• Stored items
(** An address printed by [ops_fpa_ip2str] is read back by [ops_fpa_str2ip]
    with prefix length 32, and followed by a slash and a numeral with that prefix
    length; a numeral above 32 is rejected and leaves the address alone.  Negative
    prefix lengths are accepted. *)
Theorem ip_string_roundtrip inet_addr addr old :
  inet_addr_law inet_addr → 0 ≤ addr < 2 ^ 32 → addr ≠ INADDR_NONE →
  ops_fpa_str2ip inet_addr (ops_fpa_ip2str addr) old = (false, addr, 32) ∧
  ∀ t n, numeral t n → INT_MIN ≤ n ≤ INT_MAX →
    ops_fpa_str2ip inet_addr (ops_fpa_ip2str addr +:+ "/" +:+ t) old =
      if 32 <? n then (true, old, n) else (false, addr, n).
Proof.
  intros Hlaw Ha Hnone. unfold ops_fpa_str2ip.
  assert (inet_addr (ops_fpa_ip2str addr) = addr) as Hinet.
  { unfold ops_fpa_ip2str. etransitivity; [apply Hlaw; apply ip_octet_ok|].
    by apply ip_octets_word. }
  split.
  - rewrite cut_at_none by apply ip2str_lacks_slash. rewrite Hinet.
    by rewrite (proj2 (Z.eqb_neq _ _)).
  - intros t n Hn Hr.
    change ("/" +:+ t) with (String "/" t). rewrite cut_at_app by apply ip2str_lacks_slash.
    rewrite (proj1 (proj1 (proj2 (str2int_spec t OPS_FPA_MAX_IP_PREFIX)) n)) by done. simpl.
    unfold OPS_FPA_MAX_IP_PREFIX. destruct (32 <? n); [done|].
    by rewrite Hinet, (proj2 (Z.eqb_neq _ _)).
Qed.

(** ** Masks *)

(** [ops_fpa_prefix_len_to_ip4mask] computes, for every length up to 32, the
    host-order mask with that many leading ones, and its result in network order
    is the octet-wise network mask of the prefix, from which
    [ops_fpa_ip4mask_to_prefix_len] recovers the length. *)
Theorem prefix_mask_roundtrip n :
  0 ≤ n ≤ 32 →
  ops_fpa_prefix_len_to_ip4mask n = Done (2 ^ 32 - 2 ^ (32 - n)) ∧
  htonl (2 ^ 32 - 2 ^ (32 - n)) = netmask_word n ∧
  ops_fpa_ip4mask_to_prefix_len (netmask_word n) = n.
Proof.
  intros Hn.
  assert (Forall (λ n, ops_fpa_prefix_len_to_ip4mask n = Done (2 ^ 32 - 2 ^ (32 - n)) ∧
    htonl (2 ^ 32 - 2 ^ (32 - n)) = netmask_word n ∧
    ops_fpa_ip4mask_to_prefix_len (netmask_word n) = n) (seqZ 0 33)) as Hall
    by (repeat (constructor; [vm_compute; split_and!; reflexivity|]); constructor).
  eapply Forall_forall in Hall; [done|]. apply elem_of_seqZ. lia.
Qed.

(** ** Witnesses *)

Lemma str2int_correct_witness : ops_fpa_str2int (Some " -42") 7 = (false, -42).
Proof.
  apply (proj1 (proj2 (str2int_correct " -42" 7)) (-42)). split; [|unfold INT_MIN, INT_MAX; lia].
  exists [" "%char], Minus, [4; 2]. split_and!; [by repeat constructor|by repeat constructor; lia|done..].
Defined.

(** 10.0.0.1 with the prefix length -3. *)
Lemma ip_string_roundtrip_witness :
  ops_fpa_str2ip inet_addr_ref "10.0.0.1/-3" 0 = (false, ip4_word 10 0 0 1, -3).
Proof.
  apply (proj2 (ip_string_roundtrip inet_addr_ref (ip4_word 10 0 0 1) 0 inet_addr_ref_law
    ltac:(unfold ip4_word; lia) ltac:(vm_compute; discriminate)) "-3" (-3));
    [|unfold INT_MIN, INT_MAX; lia].
  exists [], Minus, [3]. split_and!; [done|by repeat constructor; lia|done..].
Defined.

Lemma prefix_mask_roundtrip_witness :
  ops_fpa_prefix_len_to_ip4mask 20 = Done (2 ^ 32 - 2 ^ (32 - 20)) ∧
  htonl (2 ^ 32 - 2 ^ (32 - 20)) = netmask_word 20 ∧
  ops_fpa_ip4mask_to_prefix_len (netmask_word 20) = 20.
Proof. apply (prefix_mask_roundtrip 20). lia. Defined.

(* ===== verification/Arp.v ===== *)
(** * ARP indices (src/ops-fpa-ofproto.c)

    The indices of L3 unicast groups come from an array that holds a free list:
    element 0 is the first free index, element [i] the one after [i], 0 ends it.
    The abstract allocator is the stack of the free indices. *)

From S2P Require Import Prelude.

Definition ARP_INDICES_SIZE : Z := 1024.

(** Reading and writing the array; outside of it the behaviour is undefined. *)
Definition arr_get (a : list Z) (i : Z) : outcome Z :=
  if 0 <=? i then match a !! Z.to_nat i with Some x => Done x | None => Crash Undefined end
  else Crash Undefined.

Definition arr_set (a : list Z) (i x : Z) : outcome (list Z) :=
  if (0 <=? i) && (i <? Z.of_nat (length a)) then Done (<[Z.to_nat i := x]> a) else Crash Undefined.

(** The loop of [ops_fpa_ofproto_init], on a zero-initialised array. *)
Definition arp_init_loop (a : list Z) : outcome (list Z) :=
  foldl (λ a i, let* a := a in arr_set a i (i + 1)) (Done a) (seqZ 0 ARP_INDICES_SIZE).

Definition arp_init : outcome (list Z) :=
  let* a := arp_init_loop (replicate (Z.to_nat (ARP_INDICES_SIZE + 1)) 0) in
  arr_set a ARP_INDICES_SIZE 0.

(** [None]: no index is left. *)
Definition arp_alloc (a : list Z) : outcome (option Z * list Z) :=
  let* first := arr_get a 0 in
  if first =? 0 then Done (None, a) else
  let arp_index := first in
  let* next := arr_get a arp_index in
  let* a := arr_set a 0 next in
  let* a := arr_set a arp_index 0 in
  Done (Some arp_index, a).

Definition arp_release (a : list Z) (arp_index : Z) : outcome (list Z) :=
  let* first := arr_get a 0 in
  let* a := arr_set a arp_index first in
  arr_set a 0 arp_index.

(** ** The free list *)

Definition arp_ok (i : Z) : Prop := 1 ≤ i ≤ ARP_INDICES_SIZE.

(** Following the links from [i] visits [l] and ends at 0. *)
Fixpoint chain (a : list Z) (i : Z) (l : list Z) : Prop :=
  match l with
  | [] => i = 0
  | x :: l => i = x ∧ arp_ok x ∧ ∃ next, a !! Z.to_nat x = Some next ∧ chain a next l
  end.

(** [l] is the stack of free indices of [a]. *)
Definition arp_free (a : list Z) (l : list Z) : Prop :=
  length a = Z.to_nat (ARP_INDICES_SIZE + 1) ∧ NoDup l ∧
  ∃ first, a !! 0%nat = Some first ∧ chain a first l.

Lemma chain_ok a i l : chain a i l → Forall arp_ok l.
Proof.
  revert i. induction l as [|x l IH]; intros i; simpl; [constructor|].
  intros (_ & Hx & next & _ & Hc). constructor; eauto.
Qed.

(** A write to an index that is not on the chain does not change it. *)
Lemma chain_insert a i l j x :
  arp_ok j ∨ j = 0 → j ∉ l → chain a i l → chain (<[Z.to_nat j := x]> a) i l.
Proof.
  intros Hj Hn. revert i Hn. induction l as [|y l IH]; intros i Hn; simpl; [done|].
  rewrite not_elem_of_cons in Hn. intros (-> & Hy & next & Hl & Hc).
  split_and!; [done|done|]. exists next. split; [|by apply IH; tauto].
  rewrite list_lookup_insert_ne; [done|]. unfold arp_ok in *. lia.
Qed.

Lemma arr_get_lookup a i x : 0 ≤ i → a !! Z.to_nat i = Some x → arr_get a i = Done x.
Proof. intros Hi Hx. unfold arr_get. by rewrite (proj2 (Z.leb_le _ _) Hi), Hx. Qed.

Lemma arr_set_in a i x :
  0 ≤ i < Z.of_nat (length a) → arr_set a i x = Done (<[Z.to_nat i := x]> a).
Proof.
  intros Hi. unfold arr_set. by rewrite (proj2 (Z.leb_le _ _)), (proj2 (Z.ltb_lt _ _)) by lia.
Qed.

Lemma arp_alloc_spec a l :
  arp_free a l →
  match l with
  | [] => arp_alloc a = Done (None, a)
  | x :: l => arp_ok x ∧ ∃ a', arp_alloc a = Done (Some x, a') ∧ arp_free a' l
  end.
Proof.
  intros (Hlen & Hnd & first & H0 & Hc). unfold arp_alloc.
  rewrite (arr_get_lookup a 0 first) by done. simpl. destruct l as [|x l]; simpl in Hc.
  - by subst first.
  - destruct Hc as (-> & Hx & next & Hl & Hc). apply NoDup_cons in Hnd as [Hxl Hnd].
    pose proof (chain_ok _ _ _ Hc) as Hok. split; [done|].
    unfold arp_ok, ARP_INDICES_SIZE in *.
    rewrite (proj2 (Z.eqb_neq _ _)) by lia. rewrite (arr_get_lookup a x next) by (lia || done). simpl.
    rewrite arr_set_in by lia. simpl. rewrite arr_set_in by (rewrite length_insert; lia). simpl.
    eexists. split; [done|]. split_and!; [by rewrite !length_insert|done|].
    exists next. split.
    + rewrite list_lookup_insert_ne by lia. change (Z.to_nat 0) with 0%nat.
      apply list_lookup_insert_eq. lia.
    + apply chain_insert; [left; unfold arp_ok, ARP_INDICES_SIZE; lia|done|].
      change 0%nat with (Z.to_nat 0). apply chain_insert; [by right| |done].
      intros H0l. rewrite Forall_forall in Hok. specialize (Hok 0 H0l). lia.
Qed.

Lemma arp_release_spec a l x :
  arp_free a l → arp_ok x → x ∉ l →
  ∃ a', arp_release a x = Done a' ∧ arp_free a' (x :: l).
Proof.
  intros (Hlen & Hnd & first & H0 & Hc) Hx Hn. unfold arp_release.
  pose proof (chain_ok _ _ _ Hc) as Hok. unfold arp_ok, ARP_INDICES_SIZE in *.
  rewrite (arr_get_lookup a 0 first) by done. simpl. rewrite arr_set_in by lia. simpl.
  rewrite arr_set_in by (rewrite length_insert; lia). eexists. split; [done|].
  split_and!; [by rewrite !length_insert|by apply NoDup_cons|].
  exists x. split.
  - change (Z.to_nat 0) with 0%nat. apply list_lookup_insert_eq. rewrite length_insert. lia.
  - simpl. split; [done|]. split; [exact Hx|]. exists first. split.
    + rewrite list_lookup_insert_ne by lia. apply list_lookup_insert_eq. lia.
    + apply chain_insert; [by right| |].
      * intros H0l. rewrite Forall_forall in Hok. specialize (Hok 0 H0l). simpl in Hok. lia.
      * apply chain_insert; [left; unfold arp_ok, ARP_INDICES_SIZE; lia|done|done].
Qed.

(** ** The initial list *)

Fixpoint chainb (a : list Z) (i : Z) (l : list Z) : bool :=
  match l with
  | [] => i =? 0
  | x :: l =>
      (i =? x) && (1 <=? x) && (x <=? ARP_INDICES_SIZE) &&
      match a !! Z.to_nat x with Some next => chainb a next l | None => false end
  end.

Lemma chainb_spec a i l : chainb a i l = true → chain a i l.
Proof.
  revert i. induction l as [|x l IH]; intros i; simpl; [apply Z.eqb_eq|].
  intros [[[Hx%Z.eqb_eq H1%Z.leb_le]%andb_true_iff H2%Z.leb_le]%andb_true_iff Hc]%andb_true_iff.
  split; [done|]. split; [done|]. destruct (a !! Z.to_nat x) as [next|]; [|done]. eauto.
Qed.

(** The array after [ops_fpa_ofproto_init]. *)
Definition arp_initial : list Z := seqZ 1 ARP_INDICES_SIZE ++ [0].

Lemma arp_init_value : arp_init = Done arp_initial.
Proof. vm_compute. reflexivity. Qed.

Lemma arp_init_free : arp_free arp_initial (seqZ 1 ARP_INDICES_SIZE).
Proof.
  split; [vm_compute; reflexivity|]. split; [apply NoDup_seqZ|].
  exists 1. split; [done|]. apply chainb_spec. vm_compute. reflexivity.
Qed.

(** ** Properties *)

(** C38: The array implements a stack of free indices: after initialisation it
    holds 1 to 1024 in order, allocation pops the top (and reports exhaustion exactly
    when the stack is empty), releasing an allocated index pushes it; no access leaves
    the array. *)
Theorem arp_refines_stack :
  (∃ a, arp_init = Done a ∧ arp_free a (seqZ 1 ARP_INDICES_SIZE)) ∧
  (∀ a l, arp_free a l →
     match l with
     | [] => arp_alloc a = Done (None, a)
     | x :: l' => ∃ a', arp_alloc a = Done (Some x, a') ∧ arp_free a' l'
     end) ∧
  (∀ a l x, arp_free a l → arp_ok x → x ∉ l →
     ∃ a', arp_release a x = Done a' ∧ arp_free a' (x :: l)).
Proof.
  split_and!.
  - exists arp_initial. split; [apply arp_init_value|apply arp_init_free].
  - intros a l Hf. apply arp_alloc_spec in Hf. destruct l; [done|apply Hf].
  - apply arp_release_spec.
Qed.

(** The states reached by allocating, and by releasing allocated indices; [used] are
    the indices in use. *)
Inductive arp_reach : list Z → list Z → Prop :=
  | arp_reach_init a : arp_init = Done a → arp_reach a []
  | arp_reach_alloc a used x a' :
      arp_reach a used → arp_alloc a = Done (Some x, a') → arp_reach a' (x :: used)
  | arp_reach_release a used x used' a' :
      arp_reach a used → used ≡ₚ x :: used' → arp_release a x = Done a' → arp_reach a' used'.

Lemma arp_reach_inv a used :
  arp_reach a used → ∃ l, arp_free a l ∧ l ++ used ≡ₚ seqZ 1 ARP_INDICES_SIZE.
Proof.
  induction 1 as [a Ha|a used x a' _ (l & Hf & Hp) Ha|a used x used' a' _ (l & Hf & Hp) Hu Ha].
  - rewrite arp_init_value in Ha. injection Ha as <-.
    exists (seqZ 1 ARP_INDICES_SIZE). split; [apply arp_init_free|by rewrite app_nil_r].
  - apply arp_alloc_spec in Hf. destruct l as [|y l]; [rewrite Ha in Hf; done|].
    destruct Hf as (_ & a'' & Ha' & Hf). rewrite Ha in Ha'. simplify_eq.
    exists l. split; [done|]. rewrite <- Hp. simpl. by rewrite Permutation_middle.
  - assert (x ∈ seqZ 1 ARP_INDICES_SIZE ∧ x ∉ l) as [Hx Hn].
    { pose proof (NoDup_seqZ 1 ARP_INDICES_SIZE) as Hnd. rewrite <- Hp, Hu in Hnd |- *.
      split; [set_solver|]. rewrite <- Permutation_middle in Hnd.
      apply NoDup_cons in Hnd as [Hnd _]. set_solver. }
    apply elem_of_seqZ in Hx.
    destruct (arp_release_spec a l x Hf) as (a'' & Ha' & Hf'); [unfold arp_ok; lia|done|].
    rewrite Ha in Ha'. simplify_eq. exists (x :: l). split; [done|].
    rewrite <- Hp, Hu. simpl. by rewrite Permutation_middle.
Qed.

(** In every reachable state the indices in use are distinct and between 1 and
    1024, allocation works and never returns one of them, it reports exhaustion
    exactly when all 1024 are in use, and every index in use can be released. *)
Theorem arp_indices_exclusive a used :
  arp_reach a used →
  NoDup used ∧ Forall arp_ok used ∧
  (∃ r a', arp_alloc a = Done (r, a') ∧ (r = None ↔ Z.of_nat (length used) = ARP_INDICES_SIZE) ∧
     ∀ x, r = Some x → x ∉ used ∧ arp_ok x) ∧
  ∀ x, x ∈ used → ∃ a', arp_release a x = Done a'.
Proof.
  intros (l & Hf & Hp)%arp_reach_inv.
  pose proof (NoDup_seqZ 1 ARP_INDICES_SIZE) as Hnd. rewrite <- Hp in Hnd.
  apply NoDup_app in Hnd as (_ & Hdis & Hnd).
  assert (∀ x, x ∈ used → arp_ok x) as Hok.
  { intros x Hx. assert (x ∈ seqZ 1 ARP_INDICES_SIZE) as Hin by (rewrite <- Hp; set_solver).
    apply elem_of_seqZ in Hin. unfold arp_ok. lia. }
  split_and!; [done|by apply Forall_forall| |].
  - pose proof (arp_alloc_spec a l Hf) as Ha.
    assert (length l + length used = 1024)%nat as Hlen.
    { rewrite <- length_app, Hp, length_seqZ. done. }
    unfold ARP_INDICES_SIZE. destruct l as [|x l].
    + exists None, a. split_and!; [done| |done]. simpl in Hlen. split; [lia|done].
    + destruct Ha as (Hx & a' & Ha & _). exists (Some x), a'. split_and!; [done| |].
      * simpl in Hlen. split; [done|lia].
      * intros y [= <-]. split; [|done]. apply Hdis. by left.
  - intros x Hx. destruct (arp_release_spec a l x Hf) as (a' & Ha & _); [by apply Hok| |eauto].
    intros Hl. by apply (Hdis x Hl).
Qed.

(** The state after two allocations of which the first was released. *)
Lemma w_arp_reach : arp_reach ([1; 3] ++ [0] ++ seqZ 4 1021 ++ [0]) [2].
Proof.
  apply (arp_reach_release ([3; 0; 0] ++ seqZ 4 1021 ++ [0]) [2; 1] 1);
    [|apply Permutation_swap|vm_compute; reflexivity].
  apply (arp_reach_alloc ([2; 0; 3] ++ seqZ 4 1021 ++ [0]) [1] 2); [|vm_compute; reflexivity].
  apply (arp_reach_alloc arp_initial [] 1); [|vm_compute; reflexivity].
  apply arp_reach_init, arp_init_value.
Qed.

Lemma arp_indices_exclusive_witness :
  NoDup [2] ∧ ∃ r a', arp_alloc ([1; 3] ++ [0] ++ seqZ 4 1021 ++ [0]) = Done (r, a') ∧
    ∀ x, r = Some x → x ∉ [2] ∧ arp_ok x.
Proof.
  destruct (arp_indices_exclusive _ _ w_arp_reach) as (Hnd & _ & (r & a' & Ha & _ & Hx) & _).
  split; [exact Hnd|]. exists r, a'. exact (conj Ha Hx).
Defined.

• EXERCISE DIRECTIONS
Taking the entries above, write out exactly the lines starting with the line containing "(** In every" and going on through the line containing "NoDup used ∧ Forall arp_ok used ∧", both included, and nothing else.

• ANSWER FOR THIS EXERCISE
(** In every reachable state the indices in use are distinct and between 1 and
    1024, allocation works and never returns one of them, it reports exhaustion
    exactly when all 1024 are in use, and every index in use can be released. *)
Theorem arp_indices_exclusive a used :
  arp_reach a used →
  NoDup used ∧ Forall arp_ok used ∧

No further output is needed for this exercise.